INSTRUCTIONS TO FOLLOW » Return an exact transcript of the material below from the line containing "Definition sweepBatch : Z := 256." through its final line, and no other lines.

RECORDED INFORMATION »
(* ===== verification/Kv.v ===== *)
(** * The key-value API (internal/kv, internal/ttl)

    The write coordinator (origin plus nearby acknowledgements), the local-first reader with
    the fetch on a miss, the range scanner with the merge of holders, and the sweeper that
    tombstones expired keys. *)

From S2P Require Import Prelude Bytes Hlc Version Conflict Storage Command Records RecordStore.
From S2P Require Import Float64 LatencyGraph Membership Placement LocalRepl Cache.

Local Open Scope Z_scope.

Module Kv.
Import Hlc Version Conflict Storage Command Records RecordStore Membership Placement LocalRepl Cache.

(** ** Coordinator *)

Inductive kvErr := ErrInsufficientNearbyReplicas | ErrDiskPressure | KVStore (e : recErr).

Record PutOutcome := mkPut { po_Version : Version; po_AckedNearbyReplicas : Z; po_GeoSpillover : bool }.

(** What one write is given from outside: the readings of the wall clock by the two calls of
    the clock, the disk gate, and which of the calls in flight completes next. *)
Record WriteEnv := mkWriteEnv { we_wall : Z; we_wall' : Z; we_pressure : bool; we_sched : list nat }.

(** A replica call that was still running when its write returned. *)
Record Call := mkCall { call_ns : bytes; call_key : bytes; call_rec : StoredRecord; call_cand : Candidate }.

Section Coordinator.
Context {L W : Type} `{LocalStore L} `{Proto}.
Context (cl : Cluster W) (self : Member) (policy : Policy) (everywhere : option (bytes → bool)).
(** The receiver of this node holds the record store and the dedupe cache that the
    coordinator shares with it. *)
Context (recv : W → Receiver L) (setRecv : Receiver L → W → W).
Context (globalTap : bytes → bytes → StoredRecord → W → W) (onShed : W → W).

Abbreviation need := (MinAckNearbyReplicas policy).

Definition on_recv (f : Receiver L → Receiver L) (s : Repl W) : Repl W :=
  set_world s (setRecv (f (recv (re_world s))) (re_world s)).

Definition with_store (st : Store L) (r : Receiver L) : Receiver L :=
  mkReceiver st (rv_memberID r) (rv_idem r) (rv_stored r).

Definition recordIdem (idemKey : bytes) (v : Version) (s : Repl W) : Repl W :=
  match idemKey with
  | [] => s
  | _ => on_recv (λ r, mkReceiver (rv_store r) (rv_memberID r) (idemRecord idemKey v (rv_idem r)) (rv_stored r)) s
  end.

(** The collection loop: [inflight] calls are running, [rest] are candidates not tried yet.
    Each turn receives the result of one running call; a failure launches the next candidate.
    The calls still running at an early return are returned with the result. *)
Fixpoint collect (fuel : nat) (sched : list nat) (ns key : bytes) (rec : StoredRecord) (inflight rest : list Candidate)
    (acked : Z) (spill : bool) (s : Repl W) : (Z * bool) * list Candidate * Repl W :=
  match fuel with
  | O => ((acked, spill), inflight, s)
  | S fuel =>
      let i := (hd O sched mod length inflight)%nat in
      match inflight !! i with
      | None => ((acked, spill), inflight, s)
      | Some c =>
          let inflight := take i inflight ++ drop (i + 1) inflight in
          let '(ok, s) := push cl self ns key rec (ca_Member c) s in
          if ok then
            let acked := acked + 1 in
            let spill := spill || ca_GeoSpillover c in
            if need <=? acked then ((acked, spill), inflight, s)
            else collect fuel (tl sched) ns key rec inflight rest acked spill s
          else
            match rest with
            | c' :: rest => collect fuel (tl sched) ns key rec (inflight ++ [c']) rest acked spill s
            | [] => collect fuel (tl sched) ns key rec inflight [] acked spill s
            end
      end
  end.

(** Every candidate is launched at most once, so their number bounds the turns. *)
Definition replicateMinAck (sched : list nat) (cands : list Candidate) (ns key : bytes) (rec : StoredRecord) (s : Repl W)
    : (Z * bool) * list Candidate * Repl W :=
  if need <=? 0 then ((0, false), [], s)
  else
    let n := Z.to_nat need in
    collect (length cands) sched ns key rec (take n cands) (drop n cands) 0 false s.

(** The write once the origin copy is durable. *)
Definition replicateWrite (env : WriteEnv) (ns key idemKey : bytes) (candidates : option (list Candidate))
    (v : Version) (rec : StoredRecord) (s : Repl W) : res kvErr PutOutcome * list Call * Repl W :=
  let localOnly := (Ok (mkPut v 0 false), [], recordIdem idemKey v s) in
  let replicate cands :=
    let '((acked, spill), running, s) := replicateMinAck (we_sched env) cands ns key rec s in
    let calls := mkCall ns key rec <$> running in
    if acked <? need then (Err ErrInsufficientNearbyReplicas, calls, s)
    else
      let s := recordIdem idemKey v s in
      (Ok (mkPut v acked spill), calls, FanoutEnqueue cl policy (mkJob ns key rec) s) in
  match candidates with
  | None =>
      match Select self (cl_Graph cl (re_world s)) policy (cl_Members cl (re_world s)) with
      | Err _ => if need <=? 0 then localOnly else (Err ErrInsufficientNearbyReplicas, [], s)
      | Ok cands => replicate cands
      end
  | Some [] => localOnly
  | Some cands => replicate cands
  end.

(** The part of a write that makes the origin copy durable. *)
Definition originWrite (env : WriteEnv) (ns key value : bytes) (tombstone : bool) (ttlMs : option Z) (s : Repl W)
    : res kvErr (Version * StoredRecord) * Repl W :=
  let '(v, st) := NextVersion (we_wall env) (rv_store (recv (re_world s))) in
  let '(rec, st) := BuildRecord (we_wall' env) ns key value v tombstone ttlMs st in
  match Apply rec (if tombstone then kindDelete else kindPut) st with
  | (Err e, st) => (Err (KVStore e), on_recv (with_store st) s)
  | (Ok _, st) =>
      let s := on_recv (with_store st) s in
      let s := set_holders s (RecordHolder ns key (MemberID self) v (re_holders s)) in
      let s := if tombstone then s
               else on_recv (λ r, mkReceiver (rv_store r) (rv_memberID r) (rv_idem r) ((ns, key) :: rv_stored r)) s in
      (Ok (v, rec), set_world s (globalTap ns key rec (re_world s)))
  end.

Definition write (env : WriteEnv) (ns key value : bytes) (tombstone : bool) (ttlMs : option Z) (idemKey : bytes)
    (candidates : option (list Candidate)) (s : Repl W) : res kvErr PutOutcome * list Call * Repl W :=
  match (if bool_decide (idemKey = []) then None else idemCheck idemKey (rv_idem (recv (re_world s)))) with
  | Some v => (Ok (mkPut v need false), [], s)
  | None =>
      if we_pressure env then (Err ErrDiskPressure, [], set_world s (onShed (re_world s)))
      else
        match originWrite env ns key value tombstone ttlMs s with
        | (Err e, s) => (Err e, [], s)
        | (Ok (v, rec), s) => replicateWrite env ns key idemKey candidates v rec s
        end
  end.

Definition Put (env : WriteEnv) (ns key value : bytes) (ttlMs : option Z) (idemKey : bytes) :=
  write env ns key value false ttlMs idemKey None.

(** An explicit set of candidates; a nil one is the default path. *)
Definition PutTo (env : WriteEnv) (ns key value : bytes) (candidates : option (list Candidate)) (idemKey : bytes) :=
  write env ns key value false None idemKey candidates.

Definition Delete (env : WriteEnv) (ns key idemKey : bytes) := write env ns key [] true None idemKey None.

(** Such a call completes later. *)
Definition straggle (c : Call) (s : Repl W) : Repl W :=
  (push cl self (call_ns c) (call_key c) (call_rec c) (ca_Member (call_cand c)) s).2.

End Coordinator.

(** ** Reader *)

Inductive ReadSource :=
  READ_SOURCE_UNSPECIFIED | LOCAL_DURABLE | LOCAL_DYNAMIC_CACHE | FETCHED_CLOSEST_HOLDER | ROUTED_RANGE | GLOBAL_REMOTE.
Inductive Completeness := COMPLETENESS_UNSPECIFIED | COMPLETE | PARTIAL | BEST_EFFORT.

Record ResponseMeta := mkMeta {
  rm_ServedByMemberId : bytes;
  rm_Source : ReadSource;
  rm_SiblingsPresent : bool;
  rm_Completeness : Completeness;
  rm_ObservedVersion : option ProtoVersion;
}.

Record GetResult := mkGetResult { gr_Meta : ResponseMeta; gr_Found : bool; gr_Value : bytes; gr_ExpiresAtUnixMs : option Z }.

Section Reader.
Context {L : Type} `{LocalStore L} `{Proto}.
Context (self : Member) (fetcher : option (bytes → bytes → res () (option FetchResult))).

(** A read: the offers it subscribes to are returned beside the result. *)
Definition ReaderGet (nowMs : Z) (ns key : bytes) (s : CacheStore L)
    : res recErr GetResult * option SubscriptionOffer * CacheStore L :=
  let answer (out : GetOutcome) source completeness :=
    let expired := match go_ExpiresAtMs out with Some e => e <=? nowMs | None => false end in
    mkGetResult
      (mkMeta (MemberID self) source (negb (go_ConflictNone out)) completeness
         (if go_Found out || go_Tombstone out then Some (ToProto (go_Version out)) else None))
      (go_Found out && negb expired) (if expired then [] else go_Value out) (go_ExpiresAtMs out) in
  match Get ns key (ca_rec s) with
  | Err e => (Err e, None, s)
  | Ok out =>
      if go_Found out || go_Tombstone out then
        let '(cached, s) := IsCacheReplica ns key nowMs s in
        (Ok (answer out (if cached then LOCAL_DYNAMIC_CACHE else LOCAL_DURABLE) COMPLETE), None, s)
      else
        match fetcher with
        | None => (Ok (answer out LOCAL_DURABLE COMPLETE), None, s)
        | Some f =>
            match f ns key with
            | Err _ => (Ok (answer out LOCAL_DURABLE PARTIAL), None, s)
            | Ok None => (Ok (answer out LOCAL_DURABLE COMPLETE), None, s)
            | Ok (Some fr) =>
                let s := (CachePut (fe_Record fr) nowMs s).2 in
                match Get ns key (ca_rec s) with
                | Err e => (Err e, fe_Offer fr, s)
                | Ok out => (Ok (answer out FETCHED_CLOSEST_HOLDER COMPLETE), fe_Offer fr, s)
                end
            end
        end
  end.

Definition failSoft (r : res recErr GetResult) : GetResult :=
  match r with
  | Ok g => g
  | Err _ => mkGetResult (mkMeta (MemberID self) READ_SOURCE_UNSPECIFIED false PARTIAL None) false [] None
  end.

(** Local answers are taken in order, the misses afterwards and concurrently; [order] is the
    order in which the misses complete. *)
Definition wouldFetch (ns : bytes) (s : CacheStore L) (key : bytes) : bool :=
  match fetcher with
  | None => false
  | Some _ => match Get ns key (ca_rec s) with
              | Ok out => negb (go_Found out) && negb (go_Tombstone out)
              | Err _ => false
              end
  end.

Definition multiStep (nowMs : Z) (ns : bytes) (keys : list bytes) (acc : list (option GetResult) * CacheStore L) (i : nat)
    : list (option GetResult) * CacheStore L :=
  let '(results, s) := acc in
  match keys !! i with
  | None => acc
  | Some k => let '(r, _, s) := ReaderGet nowMs ns k s in (<[i := Some (failSoft r)]> results, s)
  end.

Definition multiLocal (nowMs : Z) (ns : bytes) (keys : list bytes) (acc : list nat * (list (option GetResult) * CacheStore L)) (i : nat)
    : list nat * (list (option GetResult) * CacheStore L) :=
  let '(missIdx, (results, s)) := acc in
  match keys !! i with
  | None => acc
  | Some k => if wouldFetch ns s k then (missIdx ++ [i], (results, s)) else (missIdx, multiStep nowMs ns keys (results, s) i)
  end.

Definition MultiGet (order : list nat → list nat) (nowMs : Z) (ns : bytes) (keys : list bytes) (s : CacheStore L)
    : list (option GetResult) * CacheStore L :=
  let '(missIdx, acc) := fold_left (multiLocal nowMs ns keys) (seq 0 (length keys)) ([], (replicate (length keys) None, s)) in
  fold_left (multiStep nowMs ns keys) (order missIdx) acc.

End Reader.

(** ** Scanner *)

Abbreviation rowMerge := (gmap bytes ScanRow).

Definition mergeAdd (m : rowMerge) (r : ScanRow) : rowMerge :=
  match m !! row_Key r with
  | Some cur => if 0 <? Version_Compare (row_Version r) (row_Version cur) then <[row_Key r := r]> m else m
  | None => <[row_Key r := r]> m
  end.

Definition row_le (a b : ScanRow) : Prop := bytes_le (row_Key a) (row_Key b).
#[export] Instance row_le_dec : RelDecision row_le.
Proof. intros a b. unfold row_le. apply _. Defined.

Definition sorted (m : rowMerge) : list ScanRow := merge_sort row_le (map_to_list m).*2.

Inductive ScanMode := SCAN_MODE_UNSPECIFIED | CACHE_FAST | LOCAL_ONLY | CACHE_COMPLETE | ROUTED_EVENTUAL.

Inductive ScanResponse :=
  | ScanHeader (mode : ScanMode) (completeness : Completeness) (observedAtMs : Z)
  | ScanRowMsg (key value : bytes) (version : ProtoVersion) (expiresAtMs : option Z)
  | ScanTrailer (rowsReturned : Z) (finalCompleteness : Completeness).

Section Scanner.
Context {L : Type} `{LocalStore L} `{Proto}.
Context (self : Member) (members : list MemberView).
(** A remote scan: [None] when the call fails or there is no scanner of holders. *)
Context (holderScan : Member → bytes → option bytes → option bytes → Z → option (list ScanRow)).
Context (covers : bytes → option bytes → option bytes → Z → bool).

Definition scanLocal (ns : bytes) (start stop : option bytes) (limit now : Z) (st : Store L) : list ScanRow :=
  match ScanRange ns start stop limit now st with
  | Err _ => []
  | Ok rows => rows
  end.

Definition unexpired (now : Z) (r : ScanRow) : bool :=
  negb (negb (now =? 0) && match row_ExpiresAtMs r with Some e => e <=? now | None => false end).

Definition remoteRows (ns : bytes) (start stop : option bytes) (fetch now : Z) : list ScanRow :=
  mjoin ((λ mv,
    if negb (bool_decide (mv_State mv = StateAlive)) || bool_decide (viewID mv = MemberID self) then []
    else match holderScan (mv_Member mv) ns start stop fetch with
         | None => []
         | Some rows => filter (λ r, unexpired now r = true) rows
         end) <$> members).

Definition routed (ns : bytes) (start stop : option bytes) (limit now : Z) (st : Store L) : list ScanRow :=
  let fetch := if 0 <? limit then limit * 2 else 0 in
  let m := fold_left mergeAdd (scanLocal ns start stop fetch now st) ∅ in
  sorted (fold_left mergeAdd (remoteRows ns start stop fetch now) m).

Definition rowMsg (r : ScanRow) : ScanResponse :=
  ScanRowMsg (row_Key r) (row_Value r) (ToProto (row_Version r)) (row_ExpiresAtMs r).

(** The messages of a scan in order; a failed send cuts them short. *)
Definition Scan (mode : ScanMode) (ns : bytes) (start stop : option bytes) (limit now : Z) (st : Store L) : list ScanResponse :=
  let mode := match mode with SCAN_MODE_UNSPECIFIED => CACHE_FAST | m => m end in
  let '(rows, completeness) :=
    match mode with
    | ROUTED_EVENTUAL => (routed ns start stop limit now st, PARTIAL)
    | CACHE_COMPLETE => (scanLocal ns start stop limit now st, if covers ns start stop now then COMPLETE else BEST_EFFORT)
    | _ => (scanLocal ns start stop limit now st, BEST_EFFORT)
    end in
  let rows := if (0 <? limit) && (limit <? Z.of_nat (length rows)) then take (Z.to_nat limit) rows else rows in
  ScanHeader mode completeness now :: (rowMsg <$> rows) ++ [ScanTrailer (Z.of_nat (length rows)) completeness].

End Scanner.

(** ** Sweeper of expired keys *)

Definition Expired (expiresAtMs : option Z) (nowMs : Z) : bool :=
  match expiresAtMs with Some e => e <=? nowMs | None => false end.

Definition sweepBatch : Z := 256.

Section Sweeper.
Context {L W : Type} `{LocalStore L} `{Proto}.
Context (store : W → Store L) (setStore : Store L → W → W).
Context (tombstone : bytes → bytes → W → bool * W).

Definition sweepEntry (now : Z) (acc : Z * W) (e : ExpiredEntry) : Z * W :=
  let '(emitted, w) := acc in
  let '(emitted, w) :=
    match ExpiresAt (ex_Namespace e) (ex_Key e) (store w) with
    | Some exp =>
        if exp <=? now then
          let '(ok, w) := tombstone (ex_Namespace e) (ex_Key e) w in ((if ok then emitted + 1 else emitted), w)
        else (emitted, w)
    | None => (emitted, w)
    end in
  (emitted, setStore (ClearTTLIndex (ex_IndexKey e) (store w)).2 w).

Definition SweepOnce (now : Z) (w : W) : Z * W :=
  match ExpiredEntries now sweepBatch (store w) with
  | Err _ => (0, w)
  | Ok entries => fold_left (sweepEntry now) entries (0, w)
  end.

End Sweeper.

End Kv.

EXPECTED ANSWER »
Definition sweepBatch : Z := 256.

Section Sweeper.
Context {L W : Type} `{LocalStore L} `{Proto}.
Context (store : W → Store L) (setStore : Store L → W → W).
Context (tombstone : bytes → bytes → W → bool * W).

Definition sweepEntry (now : Z) (acc : Z * W) (e : ExpiredEntry) : Z * W :=
  let '(emitted, w) := acc in
  let '(emitted, w) :=
    match ExpiresAt (ex_Namespace e) (ex_Key e) (store w) with
    | Some exp =>
        if exp <=? now then
          let '(ok, w) := tombstone (ex_Namespace e) (ex_Key e) w in ((if ok then emitted + 1 else emitted), w)
        else (emitted, w)
    | None => (emitted, w)
    end in
  (emitted, setStore (ClearTTLIndex (ex_IndexKey e) (store w)).2 w).

Definition SweepOnce (now : Z) (w : W) : Z * W :=
  match ExpiredEntries now sweepBatch (store w) with
  | Err _ => (0, w)
  | Ok entries => fold_left (sweepEntry now) entries (0, w)
  end.

End Sweeper.

End Kv.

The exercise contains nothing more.